• [Your assignment]
In the entries that follow, the line with "Definition stop_exchange w" opens the range and the line with "C_idle => None" closes it; repeat that range exactly, both lines included.

--- Material for this task Enclosed Below ---

(* ===== verification/AsyncLog.v ===== *)
(** * AsyncLog: the asynchronous logger ([AsyncLogger] of [sylar/log.cc])

    The thread that logs, the threads that push events and the one that starts
    and stops it, interleaved at their critical sections and atomic accesses.
    Calls of [start] and [stop] do not overlap. *)

From S2P Require Import Prelude.

(** ** The program counters *)

Section async.
Context {E : Type}.

(** Inside [push], after [m_running] was read as true: before and after the critical section. *)
Inductive pusher := Enqueue (event : E) | Notify.

(** The thread in [run]: at the semaphore, before the swap, logging, before the test of [m_stopping], before the test of
    the queue, and the same after the loop. *)
Inductive run_pc := R_wait | R_swap | R_log (events : list E) | R_check | R_empty | R_last_swap | R_last_log (events : list E) | R_done.

(** The thread that calls [start] and [stop]: between calls, and before each of their steps. *)
Inductive control_pc := C_idle | C_create | C_stopping | C_notify | C_join | C_reset.

(** [pushers] are the threads inside [push]; the last five fields record what
    happened: the events pushed to the queue, in order, those of them pushed
    while [m_running] was false, the events the thread logged, those that were
    logged by [push] itself, and the events [push] was called with. *)
Record AsyncLogger := mkAsync {
  m_queue : list E;
  m_sem : nat;
  m_running : bool;
  m_stopping : bool;
  m_thread : option run_pc;
  control : control_pc;
  pushers : list pusher;
  enqueued : list E;
  late : list E;
  logged : list E;
  direct : list E;
  pushed : list E
}.

Implicit Types w : AsyncLogger.

(** The constructor. *)
Definition new_AsyncLogger : AsyncLogger := mkAsync [] 0 false false None C_idle [] [] [] [] [] [].

Definition set_pushers (l : list pusher) w : AsyncLogger :=
  mkAsync (m_queue w) (m_sem w) (m_running w) (m_stopping w) (m_thread w) (control w) l (enqueued w) (late w) (logged w) (direct w) (pushed w).

(** ** [push] *)

(** The load of [m_running]: without a running thread the event is logged at once. *)
Definition push_load (event : E) w : AsyncLogger :=
  mkAsync (m_queue w) (m_sem w) (m_running w) (m_stopping w) (m_thread w) (control w)
    (if m_running w then Enqueue event :: pushers w else pushers w) (enqueued w) (late w) (logged w)
    (if m_running w then direct w else direct w ++ [event]) (pushed w ++ [event]).

(** The critical section. *)
Definition push_back (event : E) w : AsyncLogger :=
  mkAsync (m_queue w ++ [event]) (m_sem w) (m_running w) (m_stopping w) (m_thread w) (control w) (pushers w) (enqueued w ++ [event])
    (if m_running w then late w else late w ++ [event]) (logged w) (direct w) (pushed w).

Definition sem_notify w : AsyncLogger :=
  mkAsync (m_queue w) (S (m_sem w)) (m_running w) (m_stopping w) (m_thread w) (control w) (pushers w) (enqueued w) (late w) (logged w) (direct w) (pushed w).

(** ** [run] *)

Definition set_run (pc : run_pc) w : AsyncLogger :=
  mkAsync (m_queue w) (m_sem w) (m_running w) (m_stopping w) (Some pc) (control w) (pushers w) (enqueued w) (late w) (logged w) (direct w) (pushed w).

Definition swap_queue w : AsyncLogger :=
  mkAsync [] (m_sem w) (m_running w) (m_stopping w) (m_thread w) (control w) (pushers w) (enqueued w) (late w) (logged w) (direct w) (pushed w).

Definition log_event (event : E) w : AsyncLogger :=
  mkAsync (m_queue w) (m_sem w) (m_running w) (m_stopping w) (m_thread w) (control w) (pushers w) (enqueued w) (late w) (logged w ++ [event])
    (direct w) (pushed w).

Definition sem_wait w : AsyncLogger :=
  mkAsync (m_queue w) (Nat.pred (m_sem w)) (m_running w) (m_stopping w) (m_thread w) (control w) (pushers w) (enqueued w) (late w) (logged w)
    (direct w) (pushed w).

(** A step of the thread; none when it waits or has ended. *)
Definition run_turn w : option AsyncLogger :=
  match m_thread w with
  | None | Some R_done => None
  | Some R_wait => if (m_sem w =? 0)%nat then None else Some (set_run R_swap (sem_wait w))
  | Some R_swap => Some (set_run (R_log (m_queue w)) (swap_queue w))
  | Some (R_log []) => Some (set_run R_check w)
  | Some (R_log (event :: events)) => Some (set_run (R_log events) (log_event event w))
  | Some R_check => Some (set_run (if m_stopping w then R_empty else R_wait) w)
  | Some R_empty => Some (set_run (match m_queue w with [] => R_last_swap | _ => R_wait end) w)
  | Some R_last_swap => Some (set_run (R_last_log (m_queue w)) (swap_queue w))
  | Some (R_last_log []) => Some (set_run R_done w)
  | Some (R_last_log (event :: events)) => Some (set_run (R_last_log events) (log_event event w))
  end.

(** ** [start] and [stop] *)

Definition set_control (running stopping : bool) (thread : option run_pc) (pc : control_pc) w : AsyncLogger :=
  mkAsync (m_queue w) (m_sem w) running stopping thread pc (pushers w) (enqueued w) (late w) (logged w) (direct w) (pushed w).

(** A call of [start] (the compare-and-exchange) or of [stop] (the exchange). *)
Definition start_exchange w : AsyncLogger :=
  if m_running w then w else set_control true (m_stopping w) (m_thread w) C_create w.

Definition stop_exchange w : AsyncLogger :=
  if m_running w then set_control false (m_stopping w) (m_thread w) C_stopping w else w.

(** The steps after it; [join] waits for the thread. *)
Definition control_turn w : option AsyncLogger :=
  match control w with
  | C_idle => None
  | C_create => Some (set_control (m_running w) false (Some R_wait) C_idle w)
  | C_stopping => Some (set_control (m_running w) true (m_thread w) C_notify w)
  | C_notify => Some (set_control (m_running w) (m_stopping w) (m_thread w) C_join (sem_notify w))
  | C_join => match m_thread w with
              | Some R_done => Some (set_control (m_running w) (m_stopping w) None C_reset w)
              | Some _ => None
              | None => Some (set_control (m_running w) (m_stopping w) None C_reset w)
              end
  | C_reset => Some (set_control (m_running w) false (m_thread w) C_idle w)
  end.

(** ** Executions *)

Inductive async_step : AsyncLogger → AsyncLogger → Prop :=
  | step_push event w : async_step w (push_load event w)
  | step_enqueue event w l1 l2 : pushers w = l1 ++ Enqueue event :: l2 →
      async_step w (set_pushers (l1 ++ Notify :: l2) (push_back event w))
  | step_notify w l1 l2 : pushers w = l1 ++ Notify :: l2 → async_step w (set_pushers (l1 ++ l2) (sem_notify w))
  | step_run w w' : run_turn w = Some w' → async_step w w'
  | step_start w : control w = C_idle → async_step w (start_exchange w)
  | step_stop w : control w = C_idle → async_step w (stop_exchange w)
  | step_control w w' : control_turn w = Some w' → async_step w w'.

--- End of Enclosed Material for this task ---

• [Result]
Definition stop_exchange w : AsyncLogger :=
  if m_running w then set_control false (m_stopping w) (m_thread w) C_stopping w else w.

(** The steps after it; [join] waits for the thread. *)
Definition control_turn w : option AsyncLogger :=
  match control w with
  | C_idle => None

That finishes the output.